O que acontece é que o cancro tira partido desse mecanismo para se proteger a si próprio dos linfócitos T. A descoberta destes checkpoints e do seu potencial para, uma vez manipulados, permitirem imunoterapia do cancro eficaz deu origem a este Prémio Nobel. Realmente foi muito inovador. Há mais de cem anos que os imunologistas tentam fazer vacinas contra o cancro que não tinham eficácia e não se percebia porquê. James P. Allison e Tasuku Honjo mostraram que não tinham eficácia porque simplesmente os linfócitos T estavam travados à partida e esses travões não permitiam que eles arrancassem, tal como num carro. Uma vacina [contra o cancro], usando a mesma metáfora, funcionaria como uma espécie de acelerador do nosso sistema imunitário e, com os travões accionados, ela simplesmente não funcionava. Portanto, só com as descobertas deles houve a percepção de que seria necessário desengatar esses travões e impedir que sejam accionados pelo tumor para que os linfócitos possam ter a sua actividade antitumoral. O cancro onde isso tudo começou foi o melanoma [um tipo de cancro da pele], depois estendeu-se ao cancro do pulmão – um terço dos doentes com cancro do pulmão são tratados com esta imunoterapia como tratamento de primeira linha, depois o cancro do rim, da bexiga e o último a juntar-se a este grupo foi o cancro da cabeça e do pescoço. Temos cinco cancros em que está provada a eficácia desta imunoterapia. Obviamente há muitos outros tumores e muito importantes, como o cancro do cólon, da mama, da próstata, do pâncreas, em que ainda não está aprovada esta imunoterapia porque não está provado o seu valor terapêutico. Mas está-se a trabalhar muito nisso. E sobretudo está-se a procurar arranjar formas de combinar outras armas imunitárias para que se torne eficaz também nesses outros tipos de cancro.

Há mais travões nos linfócitos T?
Sim, podem existir mais. Está-se a investigar nesse campo. Estou agora no Brasil, na reunião da Sociedade Brasileira de Imunologia, durante a qual serão apresentados mais resultados nesse tipo de investigação. Há outras moléculas que podem funcionar como travões, mas se me perguntar, acho que estas duas identificadas por James P. Allison e Tasuku Honjo são as mais importantes. Mas, de facto, há outros que também podem ajudar a que o sistema imunitário seja ainda mais eficaz e talvez façam a diferença nalguns tipos de tumor que não têm tido o resultado esperado com as terapias disponíveis.

Ficar sem travões também acarreta alguns riscos.
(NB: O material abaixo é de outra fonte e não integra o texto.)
(* ===== verification/Text.v ===== *)
(** * Text: Rust strings as sequences of Unicode scalar values

    A Rust [str] is a sequence of [char]s stored as UTF-8.  [ustr] is that sequence; the
    byte length and byte offsets of the stored form are computed from it ([str_len],
    [split_at_byte]).  This file models the methods of [str] that the project-map code
    uses: trimming, searching, splitting, lines and slicing, the last with its panic
    outside a character boundary; and the UTF-8 form itself, with its decoder. *)

From S2P Require Import Prelude.
From Stdlib Require Import Ascii.

#[local] Open Scope nat_scope.

Abbreviation uchar := N.
Abbreviation ustr := (list N).

(** A literal of the source; all of its characters are ASCII. *)
Fixpoint lit (s : string) : ustr :=
  match s with EmptyString => [] | String c s' => N_of_ascii c :: lit s' end.
Arguments lit : simpl never.

(** ** Characters *)

(** [char::is_whitespace]: the Unicode property [White_Space]. *)
Definition is_whitespace (c : uchar) : bool :=
  ((9 <=? c) && (c <=? 13) || (c =? 32) || (c =? 133) || (c =? 160) || (c =? 5760)
   || (8192 <=? c) && (c <=? 8202) || (c =? 8232) || (c =? 8233) || (c =? 8239)
   || (c =? 8287) || (c =? 12288))%N.

Definition is_lower (c : uchar) : bool := ((97 <=? c) && (c <=? 122))%N.
Definition is_digit (c : uchar) : bool := ((48 <=? c) && (c <=? 57))%N.

(** [char::to_lowercase], as far as a search for ASCII letters can tell: apart from
    the ASCII capitals only the Kelvin sign becomes an ASCII letter, and the dotted capital
    I becomes an ASCII i followed by a combining dot. *)
Definition to_lowercase (s : ustr) : ustr :=
  s ≫= λ c, if ((65 <=? c) && (c <=? 90))%N then [c + 32]%N
            else if (c =? 8490)%N then [107%N]
            else if (c =? 304)%N then [105%N; 775%N]
            else [c].

(** [str::to_ascii_lowercase]. *)
Definition ascii_lower (c : uchar) : uchar := if ((65 <=? c) && (c <=? 90))%N then (c + 32)%N else c.
Definition to_ascii_lowercase (s : ustr) : ustr := ascii_lower <$> s.

(** [char::len_utf8]. *)
Definition len_utf8 (c : uchar) : nat :=
  if (c <? 128)%N then 1 else if (c <? 2048)%N then 2 else if (c <? 65536)%N then 3 else 4.

(** [s.len()], in bytes. *)
Definition str_len (s : ustr) : nat := foldr (λ c n, len_utf8 c + n) 0 s.
Arguments str_len : simpl never.

(** ** Trimming *)

Section trimming.
Context (p : uchar → bool).

Fixpoint drop_while (s : ustr) : ustr :=
  match s with c :: s' => if p c then drop_while s' else s | [] => [] end.
Definition drop_while_end (s : ustr) : ustr := reverse (drop_while (reverse s)).

Lemma drop_while_spec s :
  ∃ pre, s = pre ++ drop_while s ∧ Forall p pre
         ∧ (∀ c s', drop_while s = c :: s' → p c = false).
Proof.
  induction s as [|c s (pre & IH1 & IH2 & IH3)]; cbn [drop_while].
  - by exists [].
  - destruct (p c) eqn:E.
    + exists (c :: pre). rewrite IH1 at 1. split_and!; [done| |done].
      constructor; [by rewrite E|done].
    + exists []. split_and!; [done|done|by intros ? ? [= <- <-]].
Qed.

Lemma drop_while_app_l pre s : Forall p pre → drop_while (pre ++ s) = drop_while s.
Proof.
  induction 1 as [|c pre Hc _ IH]; [done|]. cbn [drop_while app].
  apply Is_true_true in Hc. by rewrite Hc.
Qed.

Lemma drop_while_head c s : p c = false → drop_while (c :: s) = c :: s.
Proof. intros E. cbn. by rewrite E. Qed.

Lemma drop_while_all s : Forall p s → drop_while s = [].
Proof. intros Hs. rewrite <-(app_nil_r s) at 1. by rewrite drop_while_app_l. Qed.

Lemma drop_while_end_app_r s post :
  Forall p post → drop_while_end (s ++ post) = drop_while_end s.
Proof.
  intros Hp. unfold drop_while_end. rewrite reverse_app, drop_while_app_l; [done|].
  by apply Forall_reverse.
Qed.

Lemma drop_while_end_last s c : p c = false → drop_while_end (s ++ [c]) = s ++ [c].
Proof.
  intros E. unfold drop_while_end. rewrite reverse_snoc, drop_while_head by done.
  by rewrite reverse_cons, reverse_involutive.
Qed.

Lemma drop_while_end_spec s :
  ∃ post, s = drop_while_end s ++ post ∧ Forall p post
          ∧ (∀ s' c, drop_while_end s = s' ++ [c] → p c = false).
Proof.
  destruct (drop_while_spec (reverse s)) as (pre & H1 & H2 & H3).
  exists (reverse pre). split_and!.
  - unfold drop_while_end. rewrite <-reverse_app, <-H1. by rewrite reverse_involutive.
  - by apply Forall_reverse.
  - intros s' c E. unfold drop_while_end in E. apply (f_equal reverse) in E.
    rewrite reverse_involutive, reverse_snoc in E. eauto.
Qed.

(** Trimming the end past a part that does not end in a trimmed character. *)
Lemma drop_while_end_app_l a s :
  drop_while_end s ≠ [] → drop_while_end (a ++ s) = a ++ drop_while_end s.
Proof.
  intros Hne. destruct (drop_while_end_spec s) as (post & H1 & H2 & H3).
  rewrite H1 at 1. rewrite app_assoc, drop_while_end_app_r by done.
  destruct (drop_while_end s) as [|c t _] using rev_ind; [done|].
  rewrite app_assoc. by apply drop_while_end_last, (H3 t).
Qed.

(** A character that is not trimmed shields what is on its other side. *)
Lemma drop_while_app_stop a c v : p c = false → drop_while (a ++ c :: v) = drop_while a ++ c :: v.
Proof.
  intros Hc. induction a as [|d a IH]; cbn [app drop_while]; [by rewrite Hc|].
  by destruct (p d).
Qed.

Lemma drop_while_end_app_stop a c v :
  p c = false → drop_while_end (a ++ c :: v) = a ++ c :: drop_while_end v.
Proof.
  intros Hc. destruct (decide (drop_while_end v = [])) as [E|Hne].
  - rewrite E. destruct (drop_while_end_spec v) as (post & Hv & Hp & _). rewrite E in Hv.
    cbn in Hv. subst post. change (c :: v) with ([c] ++ v). rewrite app_assoc.
    rewrite drop_while_end_app_r by done. by apply drop_while_end_last.
  - change (c :: v) with ([c] ++ v). rewrite app_assoc, drop_while_end_app_l by done.
    by rewrite <-app_assoc.
Qed.
End trimming.

(** [s.trim_start()], [s.trim_end()], [s.trim()]. *)
Definition trim_start (s : ustr) : ustr := drop_while is_whitespace s.
Definition trim_end (s : ustr) : ustr := drop_while_end is_whitespace s.
Definition trim (s : ustr) : ustr := trim_end (trim_start s).

Lemma trim_spec s :
  ∃ pre post, s = pre ++ trim s ++ post ∧ Forall is_whitespace pre ∧ Forall is_whitespace post
    ∧ (∀ c t, trim s = c :: t → is_whitespace c = false)
    ∧ (∀ t c, trim s = t ++ [c] → is_whitespace c = false).
Proof.
  destruct (drop_while_spec is_whitespace s) as (pre & H1 & H2 & H3).
  destruct (drop_while_end_spec is_whitespace (trim_start s)) as (post & H4 & H5 & H6).
  exists pre, post. split_and!; [|done|done| |done].
  - rewrite H1 at 1. f_equal. exact H4.
  - intros c t E. change (trim s) with (drop_while_end is_whitespace (trim_start s)) in E.
    rewrite E in H4. by apply (H3 c (t ++ post)).
Qed.

Lemma trim_fix s :
  (∀ c t, s = c :: t → is_whitespace c = false) →
  (∀ t c, s = t ++ [c] → is_whitespace c = false) → trim s = s.
Proof.
  intros Hh Hl. unfold trim, trim_end, trim_start.
  assert (drop_while is_whitespace s = s) as ->.
  { destruct s as [|c s]; [done|]. apply drop_while_head. by eapply Hh. }
  destruct s as [|c s _] using rev_ind; [done|]. apply drop_while_end_last. by eapply Hl.
Qed.

Lemma trim_idemp s : trim (trim s) = trim s.
Proof. destruct (trim_spec s) as (? & ? & _ & _ & _ & Hh & Hl). by apply trim_fix. Qed.

(** [s.trim_end_matches(c)] and [s.trim_end_matches(['\n', '\r'])]. *)
Definition NL : uchar := 10%N.
Definition CR : uchar := 13%N.
Definition is_NL (c : uchar) : bool := (c =? NL)%N.
Definition is_CR (c : uchar) : bool := (c =? CR)%N.
Definition is_NL_or_CR (c : uchar) : bool := is_NL c || is_CR c.

(** ** Searching and splitting *)

(** [s.strip_prefix(p)]. *)
Fixpoint strip_prefix (p s : ustr) : option ustr :=
  match p, s with
  | [], _ => Some s
  | a :: p', b :: s' => if (a =? b)%N then strip_prefix p' s' else None
  | _ :: _, [] => None
  end.
(** [s.starts_with(p)]. *)
Definition str_starts_with (p s : ustr) : bool :=
  match strip_prefix p s with Some _ => true | None => false end.

(** [s.split_once(p)]: around the first occurrence.  It is also [s.find(p)] with the two
    slices taken around the offset it returns. *)
Fixpoint split_once (p s : ustr) : option (ustr * ustr) :=
  match strip_prefix p s with
  | Some post => Some ([], post)
  | None =>
      match s with
      | [] => None
      | c :: s' =>
          match split_once p s' with
          | Some (pre, post) => Some (c :: pre, post)
          | None => None
          end
      end
  end.

(** [s.rsplit_once(c)] for a character: around the last occurrence. *)
Definition rsplit_once (c : uchar) (s : ustr) : option (ustr * ustr) :=
  match split_once [c] (reverse s) with
  | Some (post, pre) => Some (reverse pre, reverse post)
  | None => None
  end.

(** [s.contains(p)]. *)
Definition str_contains (p s : ustr) : bool :=
  match split_once p s with Some _ => true | None => false end.

Lemma strip_prefix_Some p s t : strip_prefix p s = Some t ↔ s = p ++ t.
Proof.
  revert s. induction p as [|a p IH]; intros s; cbn [strip_prefix app].
  - split; congruence.
  - destruct s as [|b s]; [done|]. destruct (N.eqb_spec a b) as [->|Hn].
    + rewrite IH. split; congruence.
    + split; [done|congruence].
Qed.

Lemma strip_prefix_app p s : strip_prefix p (p ++ s) = Some s.
Proof. by apply strip_prefix_Some. Qed.

Lemma str_starts_with_iff p s : str_starts_with p s = true ↔ ∃ t, s = p ++ t.
Proof.
  unfold str_starts_with. destruct (strip_prefix p s) as [t|] eqn:E.
  - apply strip_prefix_Some in E. naive_solver.
  - split; [done|]. intros [t Ht%strip_prefix_Some]. congruence.
Qed.

Lemma split_once_sound p s pre post : split_once p s = Some (pre, post) → s = pre ++ p ++ post.
Proof.
  revert pre. induction s as [|c s IH]; intros pre; cbn [split_once];
    destruct (strip_prefix p _) as [t|] eqn:E; try (intros [= <- <-]; by apply strip_prefix_Some in E).
  destruct (split_once p s) as [[pre' post']|]; [|done]. intros [= <- <-]. by rewrite (IH pre').
Qed.

Lemma split_once_None p s : split_once p s = None ↔ ¬ ∃ pre post, s = pre ++ p ++ post.
Proof.
  split.
  - intros E (pre & post & ->). revert E. induction pre as [|c pre IH]; cbn [split_once app].
    + destruct (p ++ post) eqn:Ep; cbn [split_once]; rewrite <-Ep, strip_prefix_app; done.
    + destruct (strip_prefix p _); [done|]. destruct (split_once p _) as [[]|]; [done|auto].
  - intros Hn. destruct (split_once p s) as [[pre post]|] eqn:E; [|done].
    apply split_once_sound in E. exfalso. eauto.
Qed.

Lemma str_contains_iff p s : str_contains p s = true ↔ ∃ pre post, s = pre ++ p ++ post.
Proof.
  unfold str_contains. destruct (split_once p s) as [[pre post]|] eqn:E.
  - apply split_once_sound in E. naive_solver.
  - apply split_once_None in E. naive_solver.
Qed.

(** A match only looks at as many characters as the pattern has. *)
Lemma strip_prefix_local p a b :
  length p ≤ length a → strip_prefix p (a ++ b) = (λ t, t ++ b) <$> strip_prefix p a.
Proof.
  revert a. induction p as [|x p IH]; intros a Hl; [done|].
  destruct a as [|y a]; cbn in Hl; [lia|]. cbn [strip_prefix app].
  destruct (x =? y)%N; [apply IH; lia|done].
Qed.

(** The first occurrence does not depend on what follows it. *)
Lemma split_once_local p pre post post' :
  split_once p (pre ++ p ++ post) = Some (pre, post) →
  split_once p (pre ++ p ++ post') = Some (pre, post').
Proof.
  assert (Hnil : ∀ t, split_once p (p ++ t) = Some ([], t)).
  { intros t. destruct (p ++ t) eqn:E; cbn [split_once]; by rewrite <-E, strip_prefix_app. }
  induction pre as [|c pre IH]; [intros; apply Hnil|]. cbn [app split_once].
  change (c :: pre ++ p ++ post) with ((c :: pre) ++ p ++ post).
  change (c :: pre ++ p ++ post') with ((c :: pre) ++ p ++ post').
  rewrite !(app_assoc (c :: pre)), (strip_prefix_local p _ post), (strip_prefix_local p _ post')
    by (rewrite length_app; cbn; lia).
  destruct (strip_prefix p ((c :: pre) ++ p)); [done|]. cbn [fmap option_fmap option_map].
  destruct (split_once p (pre ++ p ++ post)) as [[u v]|] eqn:E; [|done].
  intros [= -> ->]. by rewrite (IH eq_refl).
Qed.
Estas imunoterapias podem ter graves efeitos secundários, certo? Essas reacções adversas podem ser controladas?
É verdade. Aliás, o interessante nessas reacções adversas é que são preditivas da resposta. Isto é: as pessoas que têm mais efeitos secundários são aquelas que vão responder melhor e que o cancro vai de facto regredir com a acção dessas terapias. Porque como nós estamos a desengatar esses travões e estamos a fazer com que o sistema imunitário fique muito potente, existe um possível efeito ao lado do alvo, em que ele acaba por atacar células saudáveis e isso dá origem a inflamação ou auto-imunidade. Por exemplo, no caso do melanoma um terço dos doentes que são tratados têm vitiligo, que é uma doença auto-imune da pele que faz com que despigmente, criando aquelas manchas brancas. É desagradável mas pode ser tratado enquanto o tumor que lá está mata. O importante é controlar o tumor. Esse preço a pagar da reacção inflamatória ou auto-imune pode ser controlada e não mata. Compensa.

Já disse que a sua abordagem não é pelos checkpoints. Pode falar um pouco da sua investigação?
A minha abordagem são as chamadas terapias celulares. Tiramos directamente células do sangue do doente e educamos as células no laboratório para as re-injectarmos outra vez. Nesse campo há também várias estratégias diferentes, há umas que serão as mais conhecidas que usam as chamadas células Car-T, e nós usamos as células DOT, de Delta One T, que são outro tipo de manipulação mas com o mesmo tipo de estratégia. Começámos com cancro do sangue, para o qual as descobertas que temos agora premiadas de James P. Allison e Tasuku Honjo não tiveram ainda os resultados pretendidas e, por isso, é um tipo de cancro em que houve uma necessidade de procurar alternativas. As terapias celulares serão as grandes promessas para termos um tratamento para esse tipo de cancro.